Les syndicats corrompus et pro-patronat sont essentiels à la stratégie de Biden. Les syndicats BLET (Brotherhood of Locomotive Engineers and Trainmen) et SMART-TD (Division of transport of the International Association of Sheet Metal, Air, Rail and Transportation Workers) de la BNSF, manifestement conscients de la profonde opposition et de la frustration des cheminots, ont publié une lettre qui critique le jugement mais qui demande aux travailleurs de laisser le processus suivre son cours. Cependant, comme le juge Pittman l’a lui-même admis, l’ensemble du processus juridique établi par la RLA et d’autres lois sur le travail est conçu du début à la fin pour bénéficier aux entreprises.
Les droits contractuels des travailleurs ne sont même pas respectés dans ce cadre. La cour a autorisé le BNSF à modifier unilatéralement sa politique d’assiduité sans même le prétexte d’une négociation. Les avocats de la BNSF ont jubilé devant le tribunal en affirmant avec arrogance qu’aucun juge ne s’était jamais prononcé en faveur de l’autorisation de la grève pour les travailleurs en plus de trois décennies. Ils ont comparé l’opposition des travailleurs à «Hi-Viz» à Don Quichotte qui se battait contre des moulins à vent. Alors même que les syndicats conseillent aux travailleurs de faire preuve de patience et de confiance dans ce processus, les travailleurs de la BNSF sont sans contrat depuis plus de deux ans.
Les lois, cependant, ne profitent pas seulement aux entreprises, mais elles protègent également les syndicats contre l’opposition de la base. Malgré leur tiède critique de l’arrêt, il ne fait aucun doute que les bureaucrates syndicaux l’ont accueilli favorablement car l’injonction leur donne des munitions contre les travailleurs militants.
L’arrêt met en évidence la prétention de Biden à être le président le plus «pro-syndical de l’histoire américaine». Biden veut partout le même genre de «mouvement syndical» contrôlé par l’État que celui qui existe depuis des décennies dans l’industrie ferroviaire.
Les syndicats existants sont des créatures de l’État, qui dépendent du soutien de l’État pour leur existence même. Il y a quatre ans, cette relation a été rendue explicite par un avocat syndicaliste qui plaidait devant la Cour suprême en faveur de lois qui obligent les travailleurs publics non syndiqués à payer l’équivalent de cotisations. Il a déclaré que «la sécurité syndicale est la contrepartie de l’absence de grèves» et a averti la Cour que sans les services des syndicats, «vous pouvez faire planer le spectre incalculable de l’agitation ouvrière dans tout le pays».

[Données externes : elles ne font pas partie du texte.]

(** C4: for every device and every pair of names equal under
    case-insensitive comparison, if an AccessList with the first name
    exists on the device, creating an AccessList with the second name on
    the same device fails with DuplicateName. *)
Theorem second_create_fails (db : database) (self : form) (d : Z)
    (n1 n2 : string) (row : AccessList) :
  In row (access_lists db) ->
  acl_device row = d ->
  acl_name row = n1 ->
  iexact n1 n2 = true ->
  creates self n2 d ->
  result (AccessListForm.clean self) db = Raised DuplicateName.
Proof.
  intros Hin Hd Hn Heq (_ & Herr & Hname & Hdev & Hchg & _).
  unfold result. rewrite AccessListForm_clean_run, Herr.
  unfold name_or_device_changed. rewrite Hchg. simpl.
  replace (duplicate_exists self db) with true; [reflexivity|].
  symmetry. apply duplicate_exists_iff. exists row.
  rewrite Hname, Hdev. simpl. rewrite Hn, Hd, Heq, Z.eqb_refl. auto.
Qed.

Lemma second_create_fails_witness :
  result (AccessListForm.clean (submission None "edge-in" D1 ["device"; "name"]))
         edge_in_on_D1
  = Raised DuplicateName.
Proof.
  apply (second_create_fails edge_in_on_D1
           (submission None "edge-in" D1 ["device"; "name"]) D1
           "Edge-In" "edge-in" (mkAccessList 10 "Edge-In" D1)).
  - left. reflexivity.
  - reflexivity.
  - reflexivity.
  - vm_compute. reflexivity.
  - vm_compute. repeat split; reflexivity.
Defined.

(** C5: uniqueness is scoped per device. Creating an AccessList succeeds
    when no AccessList of the same device has a case-insensitively equal
    name, whatever the AccessLists of other devices are called. *)
Theorem create_scoped_per_device (db : database) (self : form) (d : Z) (n : string) :
  creates self n d ->
  (forall row, In row (access_lists db) -> acl_device row = d ->
               iexact (acl_name row) n = false) ->
  result (AccessListForm.clean self) db = Returned (cleaned_data self).
Proof.
  intros (_ & Herr & Hname & Hdev & Hchg & _) Hfree.
  unfold result. rewrite AccessListForm_clean_run, Herr.
  unfold name_or_device_changed. rewrite Hchg. simpl.
  destruct (duplicate_exists self db) eqn:Hdup; [|reflexivity].
  apply duplicate_exists_iff in Hdup. destruct Hdup as (row & Hin & Hn & Hd).
  rewrite Hname in Hn. rewrite Hdev in Hd. simpl in Hn, Hd.
  apply Z.eqb_eq in Hd. rewrite (Hfree row Hin Hd) in Hn. discriminate.
Qed.

Lemma create_scoped_per_device_witness :
  result (AccessListForm.clean (submission None "Edge-In" D2 ["device"; "name"]))
         edge_in_on_D1
  = Returned (cleaned_data (submission None "Edge-In" D2 ["device"; "name"])).
Proof.
  apply (create_scoped_per_device edge_in_on_D1
           (submission None "Edge-In" D2 ["device"; "name"]) D2 "Edge-In").
  - vm_compute. repeat split; reflexivity.
  - intros row [<-|[]] Hd. vm_compute in Hd. discriminate.
Defined.
(** C3 (fails on the code): for every destination, all positions and all
    thresholds, [check_motor_step] raises [AttributeError]; it returns
    neither [True] for steps within the thresholds nor asks for steps
    beyond them. *)
Theorem check_motor_step_raises (eta kappa phi : npfloat) (self : Kappa) :
  fst (check_motor_step eta kappa phi self)
  = Raise (AttributeError "kappa_postion")
  /\ returns (fst (check_motor_step eta kappa phi self)) = false.
Proof. rewrite check_motor_step_unfold. done. Qed.

(** C4 (fails on the code): whatever the operator would answer,
    [check_motor_step] never returns [False]: it raises before it compares
    a step with its threshold, and the answer is never read. *)
Theorem check_motor_step_never_declines (eta kappa phi : npfloat) (self : Kappa) :
  fst (check_motor_step eta kappa phi self) <> Return false
  /\ stdin (snd (check_motor_step eta kappa phi self)) = stdin self
  /\ issued (snd (check_motor_step eta kappa phi self)) = issued self.
Proof. rewrite check_motor_step_unfold. done. Qed.

Lemma Reqb_true (a b : R) : a = b -> Reqb a b = true.
Proof. intros ->. unfold Reqb. destruct (Req_dec_T b b); done. Qed.

Lemma Reqb_false (a b : R) : a <> b -> Reqb a b = false.
Proof. intros Hne. unfold Reqb. destruct (Req_dec_T a b); done. Qed.

Lemma ten_nano_is_not_zero : py_eq_0 (PyNum (lit (10 / 10 ^ 9))) = false.
Proof.
  unfold py_eq_0, py_ne_0, is_zero, lit. rewrite Reqb_false; [reflexivity|].
  apply Rgt_not_eq. apply Rdiv_lt_0_compat; [lra|]. apply pow_lt. lra.
Qed.
Definition RunE {FS : Type} `{FileSystem FS} (env : Env) (flags : Flags)
    (schedule : list nat) (fs : FS) : outcome * FS :=
  match createClient env with
  | Err err => (Returned (Some err), fs)
  | Ok client =>
  match currentOrganization env client with
  | Err err => (Returned (Some err), fs)
  | Ok organization =>
  let sshConfigFile := configPath env flags in
  let sshConfigContent := fst (ReadFile sshConfigFile fs) in
  match excise sshConfigContent with
  | None => (Panicked, fs)
  | Some sshConfigContent =>
  match WorkspacesByOwner client (ID organization) with
  | Err err => (Returned (Some err), fs)
  | Ok workspaces =>
  if Z.of_nat (length workspaces) =? 0 then (Returned (Some noWorkspaces), fs) else
  match currentBinPath env with
  | Err err => (Returned (Some err), fs)
  | Ok binaryFile =>
  let root := createConfig env in
  let sshConfigContent := sshConfigContent ++ header in
  let tasks := map (goroutine env flags client binaryFile root) workspaces in
  match errGroup schedule tasks sshConfigContent None with
  | (_, Some err) => (Returned (Some err), fs)
  | (sshConfigContent, None) =>
  let sshConfigContent := sshConfigContent ++ nl ++ sshEndToken in
  match MkdirAll (filepath_Dir env sshConfigFile) fs with
  | (fs, Some err) => (Returned (Some err), fs)
  | (fs, None) =>
  match WriteFile sshConfigFile sshConfigContent fs with
  | (fs, Some err) => (Returned (Some err), fs)
  | (fs, None) => (Returned None, fs)
  end end end end end end end end.

(** * Notions used to state the properties *)

(** The number of offsets of [s] at which an instance of [tok] starts. *)
Fixpoint occurrences (s tok : gostring) : nat :=
  ((if HasPrefix s tok then 1 else 0) +
   match s with
   | [] => 0
   | _ :: s' => occurrences s' tok
   end)%nat.

(** The removal as the specification words it: the span runs from one
    character before the start marker through the character immediately
    after the end marker, both included. *)
Definition excised_as_specified (s : gostring) : gostring :=
  let startIndex := Index s sshStartToken in
  let endIndex := Index s sshEndToken in
  take (Z.to_nat (startIndex - 1)) s ++ drop (Z.to_nat (endIndex + len sshEndToken + 1)) s.

Definition excise_as_specified (s : gostring) : Prop :=
  (Index s sshStartToken <> -1 /\ Index s sshEndToken <> -1 ->
   excise s = Some (excised_as_specified s)) /\
  (Index s sshStartToken = -1 \/ Index s sshEndToken = -1 -> excise s = Some s).

(** The alias of a stanza: what follows [Host ] on its first line and
    [HostName ] on the line after the extra options. *)
Definition hostAlias (workspace : Workspace) (resource : WorkspaceResource)
    (agent : WorkspaceAgent) : gostring :=
  str "coder." ++ hostname workspace resource agent.

(** The (workspace name, agent name) pairs for which the loops of lines
    79-118 append a stanza, each with its alias. *)
Definition resourceAliases (workspace : Workspace) (resource : WorkspaceResource)
    : list ((gostring * gostring) * gostring) :=
  if bool_decide (Transition resource <> WorkspaceTransitionStart) then []
  else map (fun agent => ((Name workspace, AgentName agent), hostAlias workspace resource agent))
           (Agents resource).

Definition runAliases (client : Client) (workspaces : list Workspace)
    : list ((gostring * gostring) * gostring) :=
  flat_map (fun workspace =>
              match TemplateVersionResources client (LatestBuild_TemplateVersionID workspace) with
              | Err _ => []
              | Ok resources => flat_map (resourceAliases workspace) resources
              end) workspaces.

(** Distinct (workspace, agent) pairs have distinct aliases. *)
Definition aliases_distinct (l : list ((gostring * gostring) * gostring)) : Prop :=
  forall x y, x ∈ l -> y ∈ l -> x.1 <> y.1 -> x.2 <> y.2.

(** A line that sets [ProxyCommand] the way the command writes it. *)
Definition isProxyCommandLine (line : gostring) : bool :=
  HasPrefix line (tab ++ str "ProxyCommand ").

Definition proxyCommandLines (lines : list gostring) : nat :=
  length (List.filter isProxyCommandLine lines).

(** The goroutines of a run and the text they append to an empty buffer. *)
Definition tasksOf (env : Env) (flags : Flags) (client : Client) (binaryFile : gostring)
    (workspaces : list Workspace) : list (result (list gostring)) :=
  map (goroutine env flags client binaryFile (createConfig env)) workspaces.

Definition stanzasText (env : Env) (flags : Flags) (client : Client) (binaryFile : gostring)
    (workspaces : list Workspace) (schedule : list nat) : gostring :=
  (errGroup schedule (tasksOf env flags client binaryFile workspaces) [] None).1.

(** * Data for the examples *)

(** [%q] applied to a string of printable ASCII characters other than the
    double quote and the backslash: the string between double quotes. *)
Definition quotePlain (s : gostring) : gostring := dquote ++ s ++ dquote.

(** The directory of a slash-separated path: what precedes the last slash. *)
Fixpoint beforeLastSlash (path : gostring) : option gostring :=
  match path with
  | [] => None
  | c :: rest =>
      match beforeLastSlash rest with
      | Some dir => Some (c :: dir)
      | None => if Ascii.eqb c "/" then Some [] else None
      end
  end.

Definition dirOf (path : gostring) : gostring :=
  match beforeLastSlash path with
  | Some dir => dir
  | None => str "."
  end.

Definition exampleEnv (client : Client) : Env := {|
  createClient := Ok client;
  currentOrganization := fun _ => Ok {| ID := 7%N |};
  UserHomeDir := str "/home/u";
  filepath_Join := fun dir name => dir ++ str "/" ++ name;
  filepath_Dir := dirOf;
  currentBinPath := Ok (str "/usr/local/bin/coder");
  createConfig := str "/home/u/.coder";
  Quote := quotePlain |}.

Definition startResource (agents : list gostring) : WorkspaceResource :=
  {| Transition := WorkspaceTransitionStart; Agents := map Build_WorkspaceAgent agents |}.

Definition dev : Workspace := {| Name := str "dev"; LatestBuild_TemplateVersionID := 1%N |}.
Definition web : Workspace := {| Name := str "web"; LatestBuild_TemplateVersionID := 2%N |}.

(** One workspace [dev]; its start resource has the single agent [main]. *)
Definition devClient : Client := {|
  WorkspacesByOwner := fun _ => Ok [dev];
  TemplateVersionResources := fun _ => Ok [startResource [str "main"]] |}.

(** Two workspaces, each with a single-agent start resource. *)
Definition twoClient : Client := {|
  WorkspacesByOwner := fun _ => Ok [dev; web];
  TemplateVersionResources := fun _ => Ok [startResource [str "main"]] |}.

(** One workspace [dev] with two start resources of one agent each. *)
Definition twoResourcesClient : Client := {|
  WorkspacesByOwner := fun _ => Ok [dev];
  TemplateVersionResources := fun _ =>
    Ok [startResource [str "main"]; startResource [str "db"]] |}.

(** No workspace. *)
Definition emptyClient : Client := {|
  WorkspacesByOwner := fun _ => Ok [];
  TemplateVersionResources := fun _ => Ok [] |}.

Definition exampleFlags (options : list gostring) (skip : bool) : Flags := {|
  sshConfigFile := str "~/.ssh/config";
  sshOptions := options;
  skipProxyCommand := skip |}.

(** A file system in memory: the files by name and the directories made.
    A directory is not made over a file, and a file is not written over a
    directory. *)
Record MemFS := {
  files : gmap (list ascii) (list ascii);
  dirs : gset (list ascii) }.

Definition memReadFile (name : gostring) (fs : MemFS) : gostring * option error :=
  match files fs !! name with
  | Some data => (data, None)
  | None => ([], Some (str "open: no such file or directory"))
  end.

Definition memMkdirAll (path : gostring) (fs : MemFS) : MemFS * option error :=
  match files fs !! path with
  | Some _ => (fs, Some (str "mkdir: not a directory"))
  | None => ({| files := files fs; dirs := {[ path ]} ∪ dirs fs |}, None)
  end.

Definition memWriteFile (name data : gostring) (fs : MemFS) : MemFS * option error :=
  if bool_decide (name ∈ dirs fs) then (fs, Some (str "open: is a directory"))
  else ({| files := <[ name := data ]> (files fs); dirs := dirs fs |}, None).
(** * The CEL conformance server: value adapter, status translator, handlers

    A shallow embedding of [server/server.go] (package [server]): the
    handlers [Parse], [Check] and [Eval], the conversion between [ref.Val] and
    [exprpb.ExprValue] ([RefValueToExprValue], [ExprValueToRefValue]), and
    the translation of diagnostics to [rpcpb.Status] messages
    ([ErrToStatus], [appendErrors]).

    Conventions of the embedding.
    - A Go result pair [(v, err)] is a [go_result]: the two components are
      options, [None] standing for Go's [nil]; a run that panics is [Panic].
    - Go's [int], [int32], [int64] and [uint64] are [Z]; a narrowing
      conversion is written out ([int32]).
    - Go strings are [string] (a sequence of bytes).
    - The packages [codes] and [status] of gRPC are modelled by what their
      functions return.
    - The expression engine (package [cel]) is not part of [server.go]: its
      types are section variables and its calls are events, answered by an
      [oracle] when a handler is run.
    - An engine call is taken to return. The handlers drop the error of
      [cel.NewEnv] and [cel.NewCustomEnv]; when the construction fails the
      environment is [nil] and the methods called on it panic inside the
      engine, which a run against an [oracle] does not show. The properties
      of [Check] and [Eval] that go through such a call are stated for an
      environment that was built or for an engine call that answered. *)

From Stdlib Require Import ZArith String Ascii List Bool Lia DecimalString.
From stdpp Require Import base strings gmap.
Import ListNotations.

Local Open Scope Z_scope.
Local Open Scope string_scope.
Local Open Scope list_scope.

Set Implicit Arguments.
Set Warnings "-register-all".

(** ** Protocol buffer messages shared by the packages below *)

(** [anypb.Any]: a type URL and the serialized message. *)
Record Any := mkAny { TypeUrl : string; AnyValue : list ascii }.

(** [rpcpb.Status] (google.rpc.Status): an [int32] code, a message and a
    repeated field of details. *)
Record Status := mkStatus {
  Code : Z;
  Message : string;
  Details : list Any
}.

(** ** Package [codes] of gRPC *)
Module codes.
Definition OK : Z := 0.
Definition Canceled : Z := 1.
Definition Unknown : Z := 2.
Definition InvalidArgument : Z := 3.
Definition DeadlineExceeded : Z := 4.
Definition NotFound : Z := 5.
Definition AlreadyExists : Z := 6.
Definition PermissionDenied : Z := 7.
Definition ResourceExhausted : Z := 8.
Definition FailedPrecondition : Z := 9.
Definition Aborted : Z := 10.
Definition OutOfRange : Z := 11.
Definition Unimplemented : Z := 12.
Definition Internal : Z := 13.
Definition Unavailable : Z := 14.
Definition DataLoss : Z := 15.
Definition Unauthenticated : Z := 16.

Definition names : list string :=
  [ "OK"; "Canceled"; "Unknown"; "InvalidArgument"; "DeadlineExceeded";
    "NotFound"; "AlreadyExists"; "PermissionDenied"; "ResourceExhausted";
    "FailedPrecondition"; "Aborted"; "OutOfRange"; "Unimplemented";
    "Internal"; "Unavailable"; "DataLoss"; "Unauthenticated" ].

(** [Code.String]: the name of a known code, ["Code(n)"] otherwise. *)
Definition String (c : Z) : string :=
  let other := "Code(" +:+ NilZero.string_of_int (Z.to_int c) +:+ ")" in
  if (c <? 0)%Z then other else nth (Z.to_nat c) names other.
End codes.

(** ** Go errors

    The two kinds of [error] value the server meets: a plain error, which
    only has a text ([errors.New], [fmt.Errorf]), and gRPC's status error,
    which carries a [Status] and answers [GRPCStatus()]. *)
Inductive error : Type :=
| errorString (text : string)
| statusError (s : Status).

(** [err.Error()]. A status error prints as gRPC formats it. *)
Definition Error (e : error) : string :=
  match e with
  | errorString text => text
  | statusError s =>
      "rpc error: code = " +:+ codes.String (Code s) +:+ " desc = " +:+ Message s
  end.
(** A narrative service that always throws. *)
Definition failingService (_ : Resumo.t) : Outcome (option string) :=
  Thrown "network".

(** ** String and array methods used by the rest of the server *)

Module Str.

(** [s.split(sep)] for a one-character separator. *)
Fixpoint split (sep : ascii) (s : string) : list string :=
  match s with
  | EmptyString => [EmptyString]
  | String c s' =>
      if Ascii.eqb c sep then EmptyString :: split sep s'
      else match split sep s' with
           | h :: t => String c h :: t
           | [] => [String c EmptyString]
           end
  end.

(** [l.join(sep)] *)
Fixpoint join (sep : ascii) (l : list string) : string :=
  match l with
  | [] => EmptyString
  | [x] => x
  | x :: l' => x ++ String sep (join sep l')
  end.

(** [s.endsWith(suffix)] *)
Definition endsWith (s suffix : string) : bool :=
  let n := String.length s in
  let k := String.length suffix in
  (k <=? n)%nat && (substring (n - k) k s =? suffix).

(** [l.includes(x)] on an array of strings. *)
Definition includes (l : list string) (x : string) : bool :=
  existsb (String.eqb x) l.

(** The rest of [s] after the prefix [p], compared without regard to
    the case of ASCII letters; [None] when [s] does not start with it. *)
Fixpoint stripPrefixCI (p s : string) : option string :=
  match p, s with
  | EmptyString, _ => Some s
  | String _ _, EmptyString => None
  | String a p', String b s' =>
      if Ascii.eqb (JS.upper a) (JS.upper b) then stripPrefixCI p' s' else None
  end.
(** C10. The stored envelope has no token type: what is saved does not
    depend on the token type of the token; every token that is loaded has
    the token type 'Bearer', whatever the file holds; so a token saved with
    any other token type comes back with 'Bearer'. *)
Theorem token_type_is_not_stored :
  (forall tok email now,
      get_prop (storageData tok email now) (js "token_type") = Some VUndefined)
  /\ (forall tok t email w,
         saveTokenToStorage E (with_token_type t tok) email w
         = saveTokenToStorage E tok email w)
  /\ (forall w loaded w',
         loadTokenFromStorage E w = (Ok (Some loaded), w') ->
         token_type loaded = VStr (js "Bearer"))
  /\ (forall tok email w,
         storable tok -> fs_write_error w = None -> fs_read_error w = None ->
         exists w1 w2 loaded,
           saveTokenToStorage E tok (VStr email) w = (Ok tt, w1)
           /\ loadTokenFromStorage E w1 = (Ok (Some loaded), w2)
           /\ token_type loaded = VStr (js "Bearer")).
Proof.
  split; [|split; [|split]].
  - intros tok email now. reflexivity.
  - intros tok t email w. reflexivity.
  - intros w loaded w'.
    unfold loadTokenFromStorage, try_catch, bind, fs_existsSync, gets, modify,
      console_warn, ret, prop, throw.
    destruct (file w) as [text|]; [|discriminate].
    destruct (fs_readFile E w) as [[data|e] w1]; [|discriminate].
    destruct (JSON_parse_or_throw E data w1) as [[v|e] w2]; [|discriminate].
    repeat match goal with
           | |- context [match get_prop v ?k with _ => _ end] =>
               destruct (get_prop v k); [|discriminate]
           end.
    intros H. inversion H. reflexivity.
  - intros tok email w Htok Hwrite Hread.
    destruct (save_then_load tok email w Htok Hwrite Hread)
      as (text & Hsave & _ & Hload).
    eexists _, _, _. split; [exact Hsave|]. split; [exact Hload|]. reflexivity.
Qed.

End TokenStore.
(* ================================================================= *)
(** ** The device-authorization initiator *)

Lemma base64url_char_small i : base64url_char i < 55296.
Proof.
  unfold base64url_char.
  destruct (nth_in_or_default (N.to_nat i) base64url_alphabet 61) as [Hin | ->]; [|lia].
  revert Hin. generalize (nth (N.to_nat i) base64url_alphabet 61). intros c Hin.
  assert (Hall : forallb (fun c => c <? 55296) base64url_alphabet = true)
    by (vm_compute; reflexivity).
  rewrite forallb_forall in Hall. apply Hall in Hin. now apply N.ltb_lt.
Qed.

Lemma base64url_no_padding_well_formed bs :
  toWellFormed (base64url_no_padding bs) = base64url_no_padding bs.
Proof.
  apply closed_text_fixed, closed_text_below. unfold base64url_no_padding.
  apply Forall_map, Forall_forall. intros i _. apply base64url_char_small.
Qed.

Lemma jsstring_eqb_refl a : jsstring_eqb a a = true.
Proof. now apply jsstring_eqb_eq. Qed.

Lemma lookup_define_property k v m : lookup k (define_property k v m) = v.
Proof.
  induction m as [|[k' v'] m IH]; simpl.
  - now rewrite jsstring_eqb_refl.
  - destruct (jsstring_eqb k k') eqn:Hk; simpl.
    + now rewrite jsstring_eqb_refl.
    + rewrite Hk. exact IH.
Qed.

Lemma device_code_request_pairs (E : Engine) w session w' :
  device_code_request E w = (Ok session, w') ->
  exists bytes latency,
    bytes = map (entropy w) (seq (drawn w) 32)
    /\ get_prop session (js "code_verifier")
       = Some (VStr (base64url_no_padding bytes))
    /\ w' = answered
              (device_code_form
                 (base64url_no_padding
                    (sha256 (utf8_encode (base64url_no_padding bytes)))))
              latency (set_drawn (drawn w + 32) w).
Proof.
  unfold device_code_request, generateCodeVerifier, randomBytes, bind.
  unfold ret at 1. cbn beta iota.
  set (bytes := map (entropy w) (seq (drawn w) 32)).
  destruct (base64URLEncode_refines bytes) as [Hv _]. rewrite Hv. clear Hv.
  unfold generateCodeChallenge.
  destruct (base64URLEncode_refines
              (sha256 (utf8_encode (base64url_no_padding bytes)))) as [Hc _].
  rewrite Hc. clear Hc.
  unfold URLSearchParams_append. cbn [app].
  rewrite (base64url_no_padding_well_formed
             (sha256 (utf8_encode (base64url_no_padding bytes)))).
  unfold postForm, bind.
  change (form_request QWEN_OAUTH_DEVICE_CODE_ENDPOINT _)
    with (device_code_form
            (base64url_no_padding (sha256 (utf8_encode (base64url_no_padding bytes))))).
  unfold fetchWithTimeout.
  destruct (server _ _ _) as [latency outcome].
  destruct (requestTimeoutMs <=? Z.of_N latency)%Z; [discriminate|].
  destruct outcome as [e|response]; [discriminate|].
  destruct (negb (resp_ok response)); [discriminate|].
  unfold response_json, JSON_parse_or_throw.
  destruct (JSON_parse (resp_body response)) as [deviceFlow|]; [|discriminate].
  unfold ret at 1. unfold prop.
  destruct deviceFlow as [| | | | | |m]; try discriminate;
    cbn [get_prop]; unfold ret at 1 2 3;
    try (destruct (_ || _); discriminate).
  destruct (_ || _); [discriminate|].
  unfold set_code_verifier, ret. intros H.
  pose proof (f_equal fst H) as Hs. pose proof (f_equal snd H) as Hw.
  cbn [fst snd] in Hs, Hw. clear H.
  injection Hs as Hs. subst session w'.
  exists bytes, latency. split; [reflexivity|]. split; [|reflexivity].
  cbn [get_prop]. now rewrite lookup_define_property.
Qed.

(** C5. The code challenge of a verifier is the base64url encoding,
    without padding characters, of the SHA-256 digest of the UTF-8 text of
    the verifier; a generated verifier is the base64url encoding, without
    padding characters, of the 32 bytes drawn from the random source; and
    the session that the initiator obtains carries the verifier whose
    challenge, so computed, was posted to the device-code endpoint. *)
Theorem pkce_challenge_is_base64url_of_sha256 :
  (forall verifier : jsstring,
      generateCodeChallenge verifier
      = base64url_no_padding (sha256 (utf8_encode verifier))
      /\ ~ In 61 (generateCodeChallenge verifier))
  /\ (forall w : World,
         exists bytes : list byte,
           bytes = map (entropy w) (seq (drawn w) 32)
           /\ List.length bytes = 32%nat
           /\ generateCodeVerifier w
              = (Ok (base64url_no_padding bytes), set_drawn (drawn w + 32) w)
           /\ ~ In 61 (base64url_no_padding bytes))
  /\ (forall (E : Engine) (w : World) (session : JsVal) (w' : World),
         device_code_request E w = (Ok session, w') ->
         exists (bytes : list byte) (latency : N),
           bytes = map (entropy w) (seq (drawn w) 32)
           /\ get_prop session (js "code_verifier")
              = Some (VStr (base64url_no_padding bytes))
           /\ w' = answered
                     (device_code_form
                        (base64url_no_padding
                           (sha256 (utf8_encode (base64url_no_padding bytes)))))
                     latency (set_drawn (drawn w + 32) w)).
Proof.
  split; [|split].
  - intros verifier. unfold generateCodeChallenge.
    destruct (base64URLEncode_refines (sha256 (utf8_encode verifier))) as [H1 H2].
    rewrite H1. auto.
  - intros w. exists (map (entropy w) (seq (drawn w) 32)).
    destruct (base64URLEncode_refines (map (entropy w) (seq (drawn w) 32)))
      as [H1 H2].
    split; [reflexivity|]. split; [|split].
    + rewrite length_map, length_seq. reflexivity.
    + unfold generateCodeVerifier, bind, randomBytes, ret. rewrite H1. reflexivity.
    + exact H2.
  - apply device_code_request_pairs.
Qed.

(* ================================================================= *)
(** ** The device-token poller *)

Ltac world_simpl :=
  cbn [clock server requests timers entropy drawn file fs_read_error
       fs_write_error warnings currentToken currentEmail advance log_request
       log_timer set_drawn set_file log_warning set_currentToken
       set_currentEmail answered fst snd].

Section Poller.

Context (E : Engine).

Lemma fetchWithTimeout_answer req w latency r :
  server w (List.length (requests w)) req = (latency, NetResponse r) ->
  (Z.of_N latency < requestTimeoutMs)%Z ->
  fetchWithTimeout E req w = (Ok r, answered req latency w).
Proof.
  intros Hs Hl. unfold fetchWithTimeout. rewrite Hs.
  apply Z.leb_gt in Hl. rewrite Hl. reflexivity.
Qed.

Les travailleurs ont besoin de moyens qui leur permet de formuler une stratégie sans être intimidés par la bureaucratie syndicale et indépendamment de l’ensemble du cadre syndicat-état-patronat dans lequel les syndicats sont intégrés.
Cela signifie la création d’un comité de base des travailleurs de BNSF, qui a publié sa déclaration fondatrice la semaine dernière. L’objectif du comité, explique la déclaration, est de former «une source alternative de pouvoir contre la direction, les bureaucrates syndicaux bien nantis et le “gouvernement par injonction”».
Mais surtout, les attaques du gouvernement démontrent la nécessité de construire un mouvement politique socialiste au sein de la classe ouvrière contre le système capitaliste. L’injonction et d’autres mesures comme celle-ci montrent aux travailleurs qu’ils ne se battent pas contre l’une ou l’autre entreprise avide, mais contre le système de profit lui-même et le gouvernement capitaliste qui le défend.